#### [PROBLEM DETAILS]
Working from the records below, repeat exactly the lines starting at the line that contains "apply NoDup_cons in Hnd as [Hl_not Hnd]." and ending at the line that contains "- rewrite fmap_app", inclusive.

[Stored items]
════════════════

(** The [for] loop of the route: one user lookup and one summary per
    document, in the order of the documents. *)
Fixpoint summarize (pending_kyc : list KYCDocument.t)
    : route (list PendingKYC.t) :=
  match pending_kyc with
  | [] => ret []
  | kyc :: rest =>
    (user_data <-
       find_one db.users
         (fun u => String.eqb (User.id (User.user u)) (KYCDocument.user_id kyc)) ;;
     let entry :=
       PendingKYC.mk (KYCDocument.id kyc)
         (match user_data with
          | Some u => User.full_name (User.user u)
          | None => "Unknown"
          end)
         (match user_data with
          | Some u => User.email (User.user u)
          | None => "Unknown"
          end)
         (KYCDocument.document_type kyc)
         (KYCDocument.submitted_at kyc)
         (KYCDocument.status kyc) in
     result <- summarize rest ;;
     ret (entry :: result))%route
  end.

Definition get_pending_kyc (current_user : User.t) : route (list PendingKYC.t) :=
  (pending_kyc <- to_list (find db.kyc_documents awaits_review) 100 ;;
   summarize pending_kyc)%route.

(** ** The card routes *)

(** [{"id": card_id, "user_id": current_user.id}] *)
Definition owned_card (card_id : string) (current_user : User.t)
    (c : VirtualCard.t) : bool :=
  String.eqb (VirtualCard.id c) card_id
  && String.eqb (VirtualCard.user_id c) (User.id current_user).
Lemma pop_spec_witness :
  (count (set_count full_array 0) = 0
   ∧ pop_dyn_array full_mem (set_count full_array 0) e3
     = Done (0, set_count full_array 0, e3))
  ∧ (0 < count full_array
     ∧ size full_array ≤ Z.of_nat (length e3)
     ∧ ∃ e array',
         [e1; e2] !! Z.to_nat (count full_array - 1) = Some e
         ∧ element_at full_mem full_array (count full_array - 1) = Done e
         ∧ pop_dyn_array full_mem full_array e3
           = Done (1, array', e ++ drop (Z.to_nat (size full_array)) e3)
         ∧ count array' = count full_array - 1
         ∧ items array' = items full_array
         ∧ cap array' = cap full_array
         ∧ size array' = size full_array).
Proof.
  split.
  - split; [reflexivity|].
    apply (proj1 pop_spec full_mem (set_count full_array 0) e3). reflexivity.
  - assert (0 < count full_array) as H0 by (simpl; lia).
    assert (size full_array ≤ Z.of_nat (length e3)) as H1 by (simpl; lia).
    split; [exact H0|]. split; [exact H1|].
    exact (proj2 pop_spec full_mem full_array [e1; e2] e3 full_array_repr H0 H1).
Defined.

(** C6: on every array, a push followed at once by a pop into a buffer
    of [size] bytes returns, the buffer then holds exactly the pushed
    bytes, the pop reports success, and the length (and the elements
    held) are those from before the push.  When the push has to grow, the
    doubled byte size is assumed to be a [size_t] value. *)
Theorem push_pop_roundtrip m array elems v popped :
  repr m array elems →
  count array < cap array ∨ fits array →
  Z.of_nat (length v) = size array →
  Z.of_nat (length popped) = size array →
  ∃ m' array' array'',
    push_dyn_array m array v = Done (m', array')
    ∧ pop_dyn_array m' array' popped = Done (1, array'', v)
    ∧ count array'' = count array
    ∧ repr m' array'' elems.
Proof.
  intros R Hfit Hv Hout.
  destruct (push_spec _ _ _ v R) as (m' & array' & Hpush & R' & Hcnt & Hsz & _);
    [lia|done|].
  rewrite take_ge in R' by lia.
  destruct (pop_last _ _ _ _ popped R') as [Hpop R'']; [lia|].
  rewrite drop_ge, app_nil_r in Hpop by lia.
  exists m', array', (set_count array' (count array' - 1)).
  split; [done|]. split; [done|]. split; [simpl; lia|done].
Qed.

Lemma push_pop_roundtrip_witness :
  (count full_array < cap full_array ∨ fits full_array)
  ∧ Z.of_nat (length e3) = size full_array
  ∧ Z.of_nat (length [None; None : cell]) = size full_array
  ∧ ∃ m' array' array'',
      push_dyn_array full_mem full_array e3 = Done (m', array')
      ∧ pop_dyn_array m' array' [None; None] = Done (1, array'', e3)
      ∧ count array'' = count full_array
      ∧ repr m' array'' [e1; e2].
Proof.
  assert (count full_array < cap full_array ∨ fits full_array) as H0.
  { right. split; vm_compute; congruence. }
  split; [exact H0|]. split; [reflexivity|]. split; [reflexivity|].
  exact (push_pop_roundtrip full_mem full_array [e1; e2] e3 [None; None]
           full_array_repr H0 eq_refl eq_refl).
Defined.

(** A push whose growth allocation fails does not return: the copy into
    the new storage goes through [NULL]. *)
Lemma push_alloc_fails m array elems v :
  repr m array elems →
  cap array ≤ count array →
  push_dyn_array_alloc false m array v = Fault.
Proof.
  intros R Hfull. destruct (repr_items _ _ _ R) as (l & rest & Hit & _).
  unfold push_dyn_array_alloc. rewrite bool_decide_eq_true_2 by done.
  unfold grow_alloc, alloc, malloc_null, memcpy. rewrite Hit.
  rewrite bool_decide_eq_false_2 by (intros [? _]; done).
  by destruct (load m (Some l) 0 (size_t (size array * count array))).
Qed.

(** Without resizing no allocation is made. *)
Lemma push_alloc_room ok m array v :
  ¬ cap array ≤ count array →
  push_dyn_array_alloc ok m array v = push_dyn_array m array v.
Proof.
  intros Hroom. unfold push_dyn_array_alloc, push_dyn_array.
  by rewrite !bool_decide_eq_false_2 by done.
Qed.




End DynArrFacts.

(** ** The linked list *)

Module LinkedListFacts.
Import LinkedList.

Lemma chain_functional h : ∀ ns1 ns2 p,
  chain h p ns1 → chain h p ns2 → ns1 = ns2.
Proof.
  induction ns1 as [|[l v] ns1 IH]; intros [|[l2 v2] ns2] p H1 H2; simpl in *.
  - done.
  - destruct H2 as [-> _]. done.
  - destruct H1 as [-> _]. done.
  - destruct H1 as [-> (nx & Hl & H1)]. destruct H2 as [[= <-] (nx2 & Hl2 & H2)].
    rewrite Hl in Hl2. injection Hl2 as <- <-.
    f_equal. by eapply IH.
Qed.

Lemma chain_app_inv h : ∀ ns1 ns2 p,
  chain h p (ns1 ++ ns2) → ∃ q, chain h q ns2.
Proof.
  induction ns1 as [|[l v] ns1 IH]; intros ns2 p H; simpl in *.
  - by exists p.
  - destruct H as [_ (nx & _ & H)]. by eapply IH.
Qed.

Lemma chain_head h p l v ns :
  chain h p ((l, v) :: ns) → p = Some l.
Proof. by intros [-> _]. Qed.

(** The nodes of a chain are allocated. *)
Lemma chain_allocated h : ∀ ns p l,
  chain h p ns → l ∈ ns.*1 → is_Some (h !! l).
Proof.
  induction ns as [|[l0 v] ns IH]; intros p l H Hin; simpl in *.
  - by apply elem_of_nil in Hin.
  - destruct H as [_ (nx & Hl & H)].
    apply elem_of_cons in Hin as [->|Hin]; [eauto|by eapply IH].
Qed.

(** A chain that ends passes through no node twice. *)
Lemma chain_nodup h : ∀ ns p, chain h p ns → NoDup ns.*1.
Proof.
  induction ns as [|[l v] ns IH]; intros p H; simpl.
  - constructor.
  - pose proof H as Hfull. destruct H as [-> (nx & Hl & H)].
    constructor; [|by eapply IH].
    intros Hin. apply list_elem_of_fmap in Hin as ([l' v'] & Heq & Hin).
    simpl in Heq. subst l'.
    apply list_elem_of_split in Hin as (a & b & ->).
    destruct (chain_app_inv _ _ _ _ H) as (q & Hq).
    pose proof (chain_head _ _ _ _ _ Hq) as ->.
    pose proof (chain_functional _ _ _ _ Hq Hfull) as Heq.
    apply (f_equal length) in Heq. simpl in Heq.
    rewrite length_app in Heq. simpl in Heq. lia.
Qed.

Lemma chain_last h : ∀ ns p t tv,
  chain h p (ns ++ [(t, tv)]) → h !! t = Some {| next := None; value := tv |}.
Proof.
  induction ns as [|[l v] ns IH]; intros p t tv H; simpl in *.
  - destruct H as [_ (nx & Hl & ->)]. done.
  - destruct H as [_ (nx & _ & H)]. by eapply IH.
Qed.

(** Allocating a node outside a chain leaves the chain as it is. *)
Lemma chain_insert_fresh h node x : ∀ ns p,
  chain h p ns → node ∉ ns.*1 → chain (<[node := x]> h) p ns.
Proof.
  induction ns as [|[l v] ns IH]; intros p H Hnot; simpl in *; [done|].
  destruct H as [-> (nx & Hl & H)]. split; [done|].
  apply not_elem_of_cons in Hnot as [Hne Hnot].
  exists nx. split; [by rewrite lookup_insert_ne|by apply IH].
Qed.

(** Linking a node behind the last node of a chain extends the chain. *)
Lemma chain_snoc h node v : ∀ ns p t tv,
  chain h p (ns ++ [(t, tv)]) →
  node ∉ (ns ++ [(t, tv)]).*1 →
  h !! node = Some {| next := None; value := v |} →
  chain (<[t := {| next := Some node; value := tv |}]> h) p
        ((ns ++ [(t, tv)]) ++ [(node, v)]).
Proof.
  intros ns p t tv H Hnot Hnode.
  pose proof (chain_nodup _ _ _ H) as Hnd.
  revert p H Hnot Hnd.
  induction ns as [|[l lv] ns IH]; intros p H Hnot Hnd; simpl in *.
  - destruct H as [-> (nx & Hl & ->)]. split; [done|].
    apply not_elem_of_cons in Hnot as [Hne _].
    exists (Some node). split; [by rewrite lookup_insert_eq|].
    split; [done|]. exists None. by rewrite lookup_insert_ne.
  - destruct H as [-> (nx & Hl & H)]. split; [done|].
    apply not_elem_of_cons in Hnot as [Hne Hnot].
    apply NoDup_cons in Hnd as [Hl_not Hnd].
    assert (t ≠ l) as Htl.
    { intros ->. apply Hl_not. rewrite fmap_app. simpl.
      apply elem_of_app. right. by apply list_elem_of_singleton. }
    exists nx. split; [by rewrite lookup_insert_ne|by apply IH].
Qed.

Lemma new_node_fresh (h : nodes) : h !! new_node h = None.
Proof. apply not_elem_of_dom. unfold new_node. apply is_fresh. Qed.

Lemma new_node_not_in_chain h ns p :
  chain h p ns → new_node h ∉ ns.*1.
Proof.
  intros H Hin. destruct (chain_allocated _ _ _ _ H Hin) as [n Hn].
  by rewrite new_node_fresh in Hn.
Qed.

(** [push_node] on the empty list. *)
Lemma push_node_empty h l v :
  head l = None →
  push_node h l v
  = Done (<[new_node h := {| next := None; value := v |}]> h,
          {| head := Some (new_node h); tail := Some (new_node h) |}).
Proof. intros H. unfold push_node. by rewrite H. Qed.

(** [push_node] behind a tail node. *)
Lemma push_node_tail h l v hd t tn :
  head l = Some hd →
  tail l = Some t →
  h !! t = Some tn →
  push_node h l v
  = Done (<[t := {| next := Some (new_node h); value := value tn |}]>
            (<[new_node h := {| next := None; value := v |}]> h),
          {| head := Some hd; tail := Some (new_node h) |}).
Proof.
  intros Hhd Htl Ht. unfold push_node. rewrite Hhd, Htl.
  rewrite lookup_insert_ne, Ht; [by simpl; rewrite Hhd|].
  intros <-. by rewrite new_node_fresh in Ht.
Qed.

(** [push_node] keeps the invariant and appends its node to the chain. *)
Lemma push_node_inv h l ns v :
  list_inv h l ns →
  ∃ h' l',
    push_node h l v = Done (h', l')
    ∧ list_inv h' l' (ns ++ [(new_node h, v)])
    ∧ tail l' = Some (new_node h)
    ∧ h' !! new_node h = Some {| next := None; value := v |}.
Proof.
  intros [Hch Htl].
  pose proof (new_node_not_in_chain _ _ _ Hch) as Hnot.
  destruct ns as [|[t tv] ns _] using rev_ind.
  - simpl in Hch. rewrite (push_node_empty _ _ _ Hch).
    eexists _, _. split; [done|]. split; [|split; [done|]].
    + constructor; simpl; [|done]. split; [done|].
      exists None. by rewrite lookup_insert_eq.
    + by rewrite lookup_insert_eq.
  - rewrite fmap_app in Htl. simpl in Htl. rewrite last_snoc in Htl.
    pose proof (chain_last _ _ _ _ _ Hch) as Ht.
    assert (∃ hd, head l = Some hd) as [hd Hhd].
    { destruct ns as [|[l0 v0] ns]; simpl in Hch; destruct Hch as [-> _]; eauto. }
    rewrite (push_node_tail _ _ _ _ _ _ Hhd Htl Ht). simpl.
    assert (t ≠ new_node h) as Hne.
    { intros ->. by rewrite new_node_fresh in Ht. }
    eexists _, _. split; [done|]. split; [|split; [done|]].
    + constructor; simpl.
      * rewrite <- Hhd. apply chain_snoc; [|done|by rewrite lookup_insert_eq].
        by apply chain_insert_fresh.
      * rewrite fmap_app. simpl. by rewrite last_snoc.
    + by rewrite lookup_insert_ne, lookup_insert_eq.
Qed.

════════════════

#### [ANSWER SPACE]
    apply NoDup_cons in Hnd as [Hl_not Hnd].
    assert (t ≠ l) as Htl.
    { intros ->. apply Hl_not. rewrite fmap_app. simpl.
      apply elem_of_app. right. by apply list_elem_of_singleton. }
    exists nx. split; [by rewrite lookup_insert_ne|by apply IH].
Qed.

Lemma new_node_fresh (h : nodes) : h !! new_node h = None.
Proof. apply not_elem_of_dom. unfold new_node. apply is_fresh. Qed.

Lemma new_node_not_in_chain h ns p :
  chain h p ns → new_node h ∉ ns.*1.
Proof.
  intros H Hin. destruct (chain_allocated _ _ _ _ H Hin) as [n Hn].
  by rewrite new_node_fresh in Hn.
Qed.

(** [push_node] on the empty list. *)
Lemma push_node_empty h l v :
  head l = None →
  push_node h l v
  = Done (<[new_node h := {| next := None; value := v |}]> h,
          {| head := Some (new_node h); tail := Some (new_node h) |}).
Proof. intros H. unfold push_node. by rewrite H. Qed.

(** [push_node] behind a tail node. *)
Lemma push_node_tail h l v hd t tn :
  head l = Some hd →
  tail l = Some t →
  h !! t = Some tn →
  push_node h l v
  = Done (<[t := {| next := Some (new_node h); value := value tn |}]>
            (<[new_node h := {| next := None; value := v |}]> h),
          {| head := Some hd; tail := Some (new_node h) |}).
Proof.
  intros Hhd Htl Ht. unfold push_node. rewrite Hhd, Htl.
  rewrite lookup_insert_ne, Ht; [by simpl; rewrite Hhd|].
  intros <-. by rewrite new_node_fresh in Ht.
Qed.

(** [push_node] keeps the invariant and appends its node to the chain. *)
Lemma push_node_inv h l ns v :
  list_inv h l ns →
  ∃ h' l',
    push_node h l v = Done (h', l')
    ∧ list_inv h' l' (ns ++ [(new_node h, v)])
    ∧ tail l' = Some (new_node h)
    ∧ h' !! new_node h = Some {| next := None; value := v |}.
Proof.
  intros [Hch Htl].
  pose proof (new_node_not_in_chain _ _ _ Hch) as Hnot.
  destruct ns as [|[t tv] ns _] using rev_ind.
  - simpl in Hch. rewrite (push_node_empty _ _ _ Hch).
    eexists _, _. split; [done|]. split; [|split; [done|]].
    + constructor; simpl; [|done]. split; [done|].
      exists None. by rewrite lookup_insert_eq.
    + by rewrite lookup_insert_eq.
  - rewrite fmap_app in Htl. simpl in Htl. rewrite last_snoc in Htl.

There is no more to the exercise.